刃物からは少し離れてしまったけれど、私の周囲は兎に角キラキラしたもので一杯なので幸せだと思う。
ただ、自分で作った物が身に着けられないのは宣伝の方法が減るという点で少し不便を感じている。
体質ばかりはどうにもならないのだろうが、指輪やネックレス、ブレスレットが無理でも、せめてピアス位は着けられないものかと考えた時、急に忘れようとしていた煩わしい記憶が私の中から噴き出して来て、ピアスホールを開けるという些細な事すら躊躇わせる。
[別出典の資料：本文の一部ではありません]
(* ===== verification/DnsName.v ===== *)
(** * Host names and address literals ([network-stack/src/dns.rs])

    A [&str] is the list of its UTF-8 bytes; ['.'] is the byte 46, which occurs in no multi-byte
    character.  [DnsName] is the normalized text that [parse] produces. *)

From S2P Require Import Prelude Text.

(** ** The code *)

Definition DNS_PORT : Z := 53.
Definition DNS_MAX_MESSAGE_LEN : nat := 512.
Definition DNS_MAX_NAME_LEN : nat := 253.
Definition DNS_MAX_LABEL_LEN : nat := 63.
Definition DNS_HEADER_LEN : nat := 12.

Inductive DnsResponseCode : Type :=
  | NoError | FormatError | ServerFailure | NameError | NotImplemented | Refused.
#[export] Instance DnsResponseCode_eq_dec : EqDecision DnsResponseCode.
Proof. solve_decision. Defined.

Inductive DnsError : Type :=
  | EmptyName | NameTooLong | LabelTooLong | EmptyLabel | InvalidCharacter | InvalidHyphen
  | BufferTooSmall | MessageTooLarge | Truncated | InvalidHeader | TransactionMismatch
  | QuestionMismatch | Response (code : DnsResponseCode) | UnsupportedResponseCode (code : Z)
  | UnsupportedExtendedResponseCode (code : Z) | UnsupportedRecord | InvalidRecordLength
  | PointerOutOfBounds | PointerLoop | InvalidPointer | TruncatedResponse | AliasLoop | AliasDepth
  | ConflictingAlias | NoData | CacheCapacity | Timeout | RetryLimit.
#[export] Instance DnsError_eq_dec : EqDecision DnsError.
Proof. solve_decision. Defined.

Definition HYPHEN : Z := 45.

(** [input.strip_suffix('.').unwrap_or(input)]. *)
Definition strip_dot (s : list Z) : list Z :=
  match last s with
  | Some c => if c =? DOT then removelast s else s
  | None => s
  end.

Definition DnsName : Type := list Z.

(** The loop of [DnsName::parse] over [input.split('.').enumerate()]. *)
Fixpoint parse_labels (index : nat) (labels : list (list Z)) (normalized : list Z)
    : result DnsError DnsName :=
  match labels with
  | [] => Ok normalized
  | label :: labels =>
      if bool_decide (label = []) then Err EmptyLabel else
      if (DNS_MAX_LABEL_LEN <? length label)%nat then Err LabelTooLong else
      if bool_decide (head label = Some HYPHEN) || bool_decide (last label = Some HYPHEN)
      then Err InvalidHyphen else
      if existsb (fun byte => negb (is_ascii_alphanumeric byte) && negb (byte =? HYPHEN)) label
      then Err InvalidCharacter else
      let normalized := if negb (index =? 0)%nat then normalized ++ [DOT] else normalized in
      parse_labels (S index) labels (normalized ++ map to_ascii_lowercase label)
  end.

Definition DnsName_parse (input : list Z) : result DnsError DnsName :=
  let input := strip_dot input in
  if bool_decide (input = []) then Err EmptyName else
  if (DNS_MAX_NAME_LEN <? length input)%nat then Err NameTooLong else
  if negb (forallb is_ascii input) then Err InvalidCharacter else
  parse_labels 0 (split_dot input) [].

(** [u8::try_from] of a length. *)
Definition try_u8 (n : nat) : option Z := if Z.of_nat n <=? 255 then Some (Z.of_nat n) else None.

(** The loop of [DnsName::encode]. *)
Fixpoint encode_labels (labels : list (list Z)) (offset : nat) (out : list Z)
    : result DnsError (nat * list Z) :=
  match labels with
  | [] => Ok (offset, out)
  | label :: labels =>
      let? len := ok_or (try_u8 (length label)) LabelTooLong in
      let? out := set_idx out offset len in
      let offset := (offset + 1)%nat in
      let? out := copy_into out offset (offset + length label) label in
      encode_labels labels (offset + length label) out
  end.
Lemma decode_compressed p1 tail p2 ls post limit (t := length p1)
    (packet := p1 ++ wire_of tail ++ p2 ++ wire_labels ls ++
       [192 + Z.of_nat (length p1) / 256; Z.of_nat (length p1) mod 256] ++ post)
    (start := length (p1 ++ wire_of tail ++ p2)) :
  Forall (fun l => (1 <= length l <= DNS_MAX_LABEL_LEN)%nat) (ls ++ tail) ->
  (length (wire_of (ls ++ tail)) <= MAX_NAME_WIRE_LEN)%nat -> (12 <= t < 2 ^ 14)%nat ->
  (start + length (wire_labels ls) + 2 <= limit)%nat ->
  decode_record_name packet start limit =
    Ok (wire_of (map (map to_ascii_lowercase) (ls ++ tail)), (start + length (wire_labels ls) + 2)%nat).
Proof.
  intros [Hls Htl]%Forall_app Hlen Ht Hlim. unfold decode_record_name.
  pose proof (labels_count ls Hls) as Hc1. pose proof (labels_count tail Htl) as Hc2.
  assert (length (wire_labels ls) + length (wire_labels tail) <= 254)%nat as Hlen'.
  { unfold wire_of, wire_labels, MAX_NAME_WIRE_LEN in *. rewrite map_app, concat_app, !length_app in Hlen. cbn in Hlen. lia. }
  assert (start = length p1 + length (wire_labels tail) + 1 + length p2)%nat as Hst.
  { unfold start, wire_of. rewrite !length_app. cbn. lia. }
  replace (start + 256)%nat with (length ls + S (length tail + S (start + 254 - length ls - length tail)))%nat by lia.
  assert (packet = (p1 ++ wire_of tail ++ p2) ++ wire_labels ls ++
    [192 + Z.of_nat (length p1) / 256; Z.of_nat (length p1) mod 256] ++ post) as Hpk
    by (unfold packet; by rewrite <- !app_assoc).
  rewrite Hpk. unfold start at 2. rewrite loop_labels; [|done| |cbn; unfold MAX_NAME_WIRE_LEN; lia].
  2: { rewrite bool_decide_eq_true_2 by done. fold start. lia. }
  rewrite <- Hpk. fold start. change (2 ^ 14)%nat with (Z.to_nat 16384) in Ht.
  rewrite (loop_pointer _ _ _ _ _ _ (Z.of_nat (length p1))); try lia.
  - rewrite Nat2Z.id. unfold packet.
    replace (p1 ++ wire_of tail ++ p2 ++ wire_labels ls ++
      [192 + Z.of_nat (length p1) / 256; Z.of_nat (length p1) mod 256] ++ post)
      with (p1 ++ wire_labels tail ++ 0 :: p2 ++ wire_labels ls ++
      [192 + Z.of_nat (length p1) / 256; Z.of_nat (length p1) mod 256] ++ post)
      by (unfold wire_of; by rewrite <- !app_assoc).
    rewrite loop_labels; [|done| |].
    + rewrite loop_root.
      * unfold wire_of, wire_labels. rewrite !map_app, concat_app. cbn [app]. rewrite <- !app_assoc. do 2 f_equal.
      * rewrite app_assoc, <- length_app. apply lookup_pre.
      * rewrite bool_decide_eq_false_2 by done. rewrite !length_app. cbn. lia.
      * rewrite length_app, !length_labels_lower. cbn. rewrite ?length_labels_lower. unfold MAX_NAME_WIRE_LEN. lia.
    + rewrite bool_decide_eq_false_2 by done. rewrite !length_app. lia.
    + cbn [app]. rewrite length_labels_lower. unfold MAX_NAME_WIRE_LEN. lia.
  - rewrite Hpk, app_assoc. unfold start. rewrite <- length_app. apply lookup_pre.
  - rewrite Hpk, app_assoc. unfold start. rewrite <- length_app.
    rewrite lookup_app_r by lia. by rewrite Nat.add_sub'.
  - unfold packet. rewrite !length_app. cbn. lia.
Qed.

(** ** Queries *)

Definition query_wire (transaction_id : Z) (name : DnsRecordName) (kind : DnsRecordType) : list Z :=
  u16_to_be transaction_id ++ [1; 0; 0; 1; 0; 0; 0; 0; 0; 0] ++ name ++ u16_to_be (record_type_u16 kind) ++ [0; 1].

Lemma encode_query_spec id name kind out :
  (length name + 16 <= length out)%nat ->
  encode_dns_record_query id name kind out =
    Ok ((length name + 16)%nat, query_wire id name kind ++ drop (length name + 16) out).
Proof.
  intros Hlen. unfold encode_dns_record_query, DNS_HEADER_LEN.
  replace (12 + length name + 4)%nat with (length name + 16)%nat by lia.
  rewrite get_range_in by lia. rewrite drop_0, Nat.sub_0_r. cbn [ok_or].
  assert (length (take (length name + 16) out) = length name + 16)%nat as Hm by (rewrite length_take; lia).
  generalize dependent (take (length name + 16) out). intros m Hm.
  rewrite fill_prefix by lia. assert (length (drop 12 m) = length name + 4)%nat as Hr by (rewrite length_drop; lia).
  revert Hr. generalize (drop 12 m). clear m Hm. intros m Hm. set (hdr := u16_to_be id ++ [1; 0; 0; 1; 0; 0; 0; 0; 0; 0]).
  assert (copy_into (E := DnsError) (replicate 12 0 ++ m) 0 2 (u16_to_be id) = Ok (u16_to_be id ++ replicate 10 0 ++ m))
    as -> by reflexivity.
  assert (copy_into (E := DnsError) (u16_to_be id ++ replicate 10 0 ++ m) 2 4 (u16_to_be 256) =
    Ok (u16_to_be id ++ 1 :: 0 :: replicate 8 0 ++ m)) as -> by reflexivity.
  assert (copy_into (E := DnsError) (u16_to_be id ++ 1 :: 0 :: replicate 8 0 ++ m) 4 6 (u16_to_be 1) = Ok (hdr ++ m))
    as -> by reflexivity.
  assert (length hdr = 12%nat) as Hh by reflexivity.
  pose proof (copy_into_snoc (E := DnsError) (hdr ++ m) 12 [] name) as H1.
  cbn [length app] in H1. rewrite Nat.add_0_r, take_drop in H1. rewrite length_app, Hh in H1. rewrite H1 by lia. clear H1.
  pose proof (copy_into_snoc (E := DnsError) (hdr ++ m) 12 name (u16_to_be (record_type_u16 kind))) as H1.
  rewrite (length_app hdr), Hh in H1. change (length (u16_to_be (record_type_u16 kind))) with 2%nat in H1.
  rewrite H1 by lia. clear H1.
  pose proof (copy_into_snoc (E := DnsError) (hdr ++ m) 12 (name ++ u16_to_be (record_type_u16 kind)) (u16_to_be 1)) as H1.
  rewrite (length_app hdr), (length_app name), Hh in H1. change (length (u16_to_be _)) with 2%nat in H1.
  replace (12 + (length name + 2))%nat with (12 + length name + 2)%nat in H1 by lia.
  rewrite (length_app name). change (length (u16_to_be (record_type_u16 kind))) with 2%nat.
  replace (12 + (length name + 2))%nat with (12 + length name + 2)%nat by lia.
  replace (12 + length name + 2 + 2)%nat with (length name + 16)%nat in H1 by lia.
  rewrite H1 by lia. rewrite (drop_ge (hdr ++ m)) by (rewrite !length_app, Hh; cbn; lia).
  rewrite take_app_length' by done. unfold query_wire, hdr. rewrite app_nil_r, <- !app_assoc. reflexivity.
Qed.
「親からもらった体に傷をつける事は許さない」と高校時代、繰り返し言われた事。
確かにそれは、もっともなのだけれど…
ピアスを開けるかどうか位、いい加減自分で選びたい。
何度も、ピアスホールを開けようと試みたが、その都度呪いの様に頭の中に親の顔が浮かんで手が止まる。
揉める度、髪を引っ掴んで床を引きずられた記憶。
歯が折れ、口の中を切る程頬を叩かれた記憶。
冬場に、外の物置に閉じ込められて凍死しかけた記憶。
恐怖ばかりが未だ足元に絡みつく。
いつになれば、あの火の中に消え去った筈の亡霊共が居なくなるのだろう。
火の女神様は、私が男だったら嫌な記憶まで全て焼き払ってくれただろうか?
そんな馬鹿げた事を考えてしまう。